* [What the task requires]
Collect every line below that contains the word "rowOfQueue".

(Extracted data entries)
--- START ---

(** [n] rounds of claiming; Go returns the rows with the error, too. *)
Fixpoint claimLoop (ctx : Context_) (f : Filter) (us : list update) (n : nat) : io (list JobRow * option error) :=
  match n with
  | O => mret ([], None)
  | S n' =>
      r ← call ctx (ClaimJob f us);
      match r with
      | Err err => mret ([], Some err)
      | Ok None => mret ([], None)
      | Ok (Some doc) =>
          rs ← claimLoop ctx f us n';
          mret (docToRow doc :: rs.1, rs.2)
      end
  end.

Definition saysPaused (r : result (option queueDoc)) : bool :=
  match r with Ok (Some q) => qd_Paused q | _ => false end.

Definition jobFetchBatch (ctx : Context_) (params : FetchParams) : io (list JobRow * option error) :=
  q ← call ctx (FindQueue (fp_Queue params));
  if saysPaused q then mret ([], None)
  else
    now ← clkNow;
    claimLoop ctx (fetchFilter (fp_Queue params) now) (fetchUpdate params now) (Z.to_nat (fp_Limit params)).

(** ** Claims: rescue, heartbeats and outcomes *)

Definition rescueFilter (params : JobRescueParams) : Filter :=
  mkFilter [IsQueue (rp_Queue params); IsState JobStateRunning]
    [[LeaseLte (rp_At params)]; [NoLease; AttemptedLte (rp_Before params)]].
Definition rescueUpdate : list update := [SetState JobStateAvailable; SetAttemptedAt None; UnsetWorkerID; UnsetLease].

Definition jobRescueStuck (ctx : Context_) (params : JobRescueParams) : io (Z * option error) :=
  r ← call ctx (UpdateJobs (rescueFilter params) rescueUpdate);
  mret match r with Err err => (0, Some err) | Ok modified => (modified, None) end.

Definition claimFilter (oid : ObjectID) (workerID : string) (attempt : Z) : Filter :=
  mkFilter [IsID oid; IsState JobStateRunning; IsWorker workerID; IsAttempt attempt] [].

Definition renewalUntil (params : JobHeartbeatParams) : Instant :=
  if IsZero (hp_LeaseExpiresAt params) then hp_At params else hp_LeaseExpiresAt params.

Definition jobHeartbeat (ctx : Context_) (params : JobHeartbeatParams) : io (bool * option error) :=
  withID (hp_ID params) (λ err, (false, Some err)) (λ oid,
    r ← call ctx (UpdateJob (claimFilter oid (hp_WorkerID params) (hp_Attempt params)) [SetLease (UTC (renewalUntil params))]);
    mret match r with
         | Err err => (false, Some err)
         | Ok (_, modified) => (modified =? 1, None)
         end).

Definition jobMarkStarted (ctx : Context_) (params : JobMarkStartedParams) : io (bool * option error) :=
  withID (ms_ID params) (λ err, (false, Some err)) (λ oid,
    r ← call ctx (UpdateJob (claimFilter oid (ms_WorkerID params) (ms_Attempt params)) [SetStartedAt (UTC (ms_At params))]);
    mret match r with
         | Err err => (false, Some err)
         | Ok (matched, _) => (matched =? 1, None)
         end).

Definition settleFilter (oid : ObjectID) (params : JobSetStateParams) : Filter :=
  mkFilter ([IsID oid; IsState JobStateRunning]
    ++ (if bool_decide (sp_ExpectedWorkerID params ≠ "") then [IsWorker (sp_ExpectedWorkerID params)] else [])
    ++ (if 0 <? sp_ExpectedAttempt params then [IsAttempt (sp_ExpectedAttempt params)] else [])) [].

Definition yieldUpdate : list update :=
  [SetState JobStateAvailable; SetAttemptedAt None; IncAttemptNum (-1); UnsetWorkerID; UnsetLease].

Definition isFinal (s : JobState) : bool :=
  bool_decide (s = JobStateCompleted) || bool_decide (s = JobStateDiscarded) || bool_decide (s = JobStateCancelled).

(** [freesKey]: the unique key of the job goes, too. *)
Definition settleUpdate (params : JobSetStateParams) (now : Instant) (freesKey : bool) : list update :=
  (if bool_decide (sp_State params = JobStateRetryable)
   then SetState JobStateAvailable :: (if IsZero (sp_RetryAt params) then [] else [SetRunAt (sp_RetryAt params)])
   else SetState (sp_State params) :: (if isFinal (sp_State params) then [SetFinalizedAt now] else []))
  ++ [UnsetWorkerID; UnsetLease]
  ++ (if freesKey then [UnsetUniqueKey] else [])
  ++ match sp_Err params with
     | Some msg => [PushError (mkAttemptErr now (sp_Attempt params) msg (default "" (sp_Trace params)))]
     | None => []
     end.

(** An update under the fence: nothing modified means that the claim is gone. *)
Definition fencedUpdate (ctx : Context_) (id : string) (f : Filter) (us : list update) : io (option error) :=
  r ← call ctx (UpdateJob f us);
  mret match r with
       | Err err => Some err
       | Ok (_, modified) => if modified =? 0 then Some (jobError ErrStaleClaim id) else None
       end.

Definition jobSetStateIfRunning (ctx : Context_) (params : JobSetStateParams) : io (option error) :=
  withID (sp_ID params) Some (λ oid,
    let f := settleFilter oid params in
    if sp_Yield params then fencedUpdate ctx (sp_ID params) f yieldUpdate
    else
      now ← clkNow;
      if isFinal (sp_State params) then
        r ← call ctx (FindJob f);
        match r with
        | Err err => mret (Some err)
        | Ok None => mret (Some (jobError ErrStaleClaim (sp_ID params)))
        | Ok (Some current) =>
            fencedUpdate ctx (sp_ID params) f (settleUpdate params now (negb (IsPermanentUniqueKey (jd_UniqueKey current))))
        end
      else fencedUpdate ctx (sp_ID params) f (settleUpdate params now false)).

(** ** Cancelling, deleting, rescheduling *)

Definition cancelFilter (oid : ObjectID) : Filter := mkFilter [IsID oid; StateIn waitingStates] [].
Definition cancelUpdate (now : Instant) (freesKey : bool) : list update :=
  [SetState JobStateCancelled; SetFinalizedAt now] ++ (if freesKey then [UnsetUniqueKey] else []).

(** What the update of the job answers is not looked at. *)
Definition jobCancel (ctx : Context_) (id : string) : io (option error) :=
  withID id Some (λ oid,
    r ← call ctx (FindJob (cancelFilter oid));
    match r with
    | Err err => mret (Some err)
    | Ok None =>
        got ← jobGetByID ctx id;
        mret match got with
             | Err err => Some err
             | Ok _ => Some (EWrap "" (ESentinel ErrConflict) (": job " +:+ quoted id +:+ " cannot be cancelled in its current state"))
             end
    | Ok (Some current) =>
        now ← clkNow;
        u ← call ctx (UpdateJob (cancelFilter oid) (cancelUpdate now (negb (IsPermanentUniqueKey (jd_UniqueKey current)))));
        mret match u with Err err => Some err | Ok _ => None end
    end).

Definition jobDelete (ctx : Context_) (id : string) : io (option error) :=
  withID id Some (λ oid,
    r ← call ctx (DeleteJob oid);
    mret match r with
         | Err err => Some err
         | Ok deleted => if deleted =? 0 then Some (jobError ErrNotFound id) else None
         end).

Definition rescheduleUpdate (params : RescheduleParams) : list update :=
  [SetRunAt (rs_RunAt params); SetState JobStateScheduled].

Definition jobReschedule (ctx : Context_) (params : RescheduleParams) : io (option error) :=
  withID (rs_ID params) Some (λ oid,
    r ← call ctx (UpdateJob (mkFilter [IsID oid] []) (rescheduleUpdate params));
    mret match r with
         | Err err => Some err
         | Ok (matched, _) => if matched =? 0 then Some (jobError ErrNotFound (rs_ID params)) else None
         end).

(** ** Queues *)

Definition rowOfQueue (q : queueDoc) : QueueRow :=
  mkQueueRow (qd_Name q) (qd_Paused q) (qd_CreatedAt q) (qd_UpdatedAt q).

Definition queueGet (ctx : Context_) (name : string) : io (result QueueRow) :=
  now ← clkNow;
  r ← call ctx (UpsertQueue (mkQueueDoc name false now now));
  mret match r with Err err => Err err | Ok doc => Ok (rowOfQueue doc) end.

Definition errOf {A} (r : result A) : option error := match r with Ok _ => None | Err err => Some err end.

Definition queueSetPaused (ctx : Context_) (name : string) (paused : bool) : io (option error) :=
  now ← clkNow;
  r ← call ctx (PauseQueue name paused now); mret (errOf r).

Definition queueList (ctx : Context_) (params : QueueListParams) : io (result (list QueueRow)) :=
  let go cursor :=
    r ← call ctx (FindQueues cursor (pageLimit (ql_Limit params)));
    mret match r with Err err => Err err | Ok docs => Ok (rowOfQueue <$> docs) end in
  if bool_decide (ql_Cursor params = "") then go None
  else match DecodeQueueCursor (ql_Cursor params) with
       | Ok cursor => go (Some cursor)
       | Err err => mret (Err err)
       end.

(** ** Leases and schedule cursors *)

Definition newLeader (params : LeaderElectParams) (now : Instant) : leaderDoc :=
  mkLeaderDoc (le_Name params) (le_WorkerID params) now (Add now (le_TTL params)).

Definition leaderAttemptElect (ctx : Context_) (params : LeaderElectParams) : io (bool * option error) :=
  now ← clkNow;
  r ← call ctx (RenewLeader (newLeader params now) now);
  match r with
  | Err err => mret (false, Some err)
  | Ok matched =>
      if 0 <? matched then mret (true, None)
      else
        r ← call ctx (InsertLeader (newLeader params now));
        mret match r with
             | Err err => if mg_isDuplicateKeyError err then (false, None) else (false, Some err)
             | Ok _ => (true, None)
             end
  end.

Definition leaderResign (ctx : Context_) (params : LeaderResignParams) : io (option error) :=
  r ← call ctx (DeleteLeader (lr_Name params) (lr_WorkerID params)); mret (errOf r).

Definition emptyCursorResult : ScheduleCursorResult := mkScheduleCursorResult zeroTime false.

(** The cursor as it is stored, after it has been created if need be. *)
Definition readCursor (ctx : Context_) (id : string) (created : bool) : io (ScheduleCursorResult * option error) :=
  r ← call ctx (FindCursor id);
  mret match r with
       | Err err => (emptyCursorResult, Some err)
       | Ok None => (emptyCursorResult, Some mg_ErrNoDocuments)
       | Ok (Some doc) => (mkScheduleCursorResult (UTC (sd_At doc)) created, None)
       end.

Definition scheduleCursorGetOrCreate (ctx : Context_) (params : ScheduleCursorCreateParams)
  : io (ScheduleCursorResult * option error) :=
  r ← call ctx (InsertCursor (mkScheduleCursorDoc (cc_ID params) (UTC (cc_InitialAt params))));
  match r with
  | Ok _ => readCursor ctx (cc_ID params) true
  | Err err =>
      if mg_isDuplicateKeyError err then readCursor ctx (cc_ID params) false
      else mret (emptyCursorResult, Some err)
  end.

Definition scheduleCursorAdvance (ctx : Context_) (params : ScheduleCursorAdvanceParams) : io (bool * option error) :=
  r ← call ctx (MoveCursor (ca_ID params) (UTC (ca_Expected params)) (UTC (ca_Next params)));
  mret match r with
       | Err err => (false, Some err)
       | Ok modified => (modified =? 1, None)
       end.
End driver.

Arguments MgEnv : clear implicits.
Arguments mkMgEnv {MG}.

--- END ---

* [Response to this task]
Definition rowOfQueue (q : queueDoc) : QueueRow :=
  mret match r with Err err => Err err | Ok doc => Ok (rowOfQueue doc) end.
    mret match r with Err err => Err err | Ok docs => Ok (rowOfQueue <$> docs) end in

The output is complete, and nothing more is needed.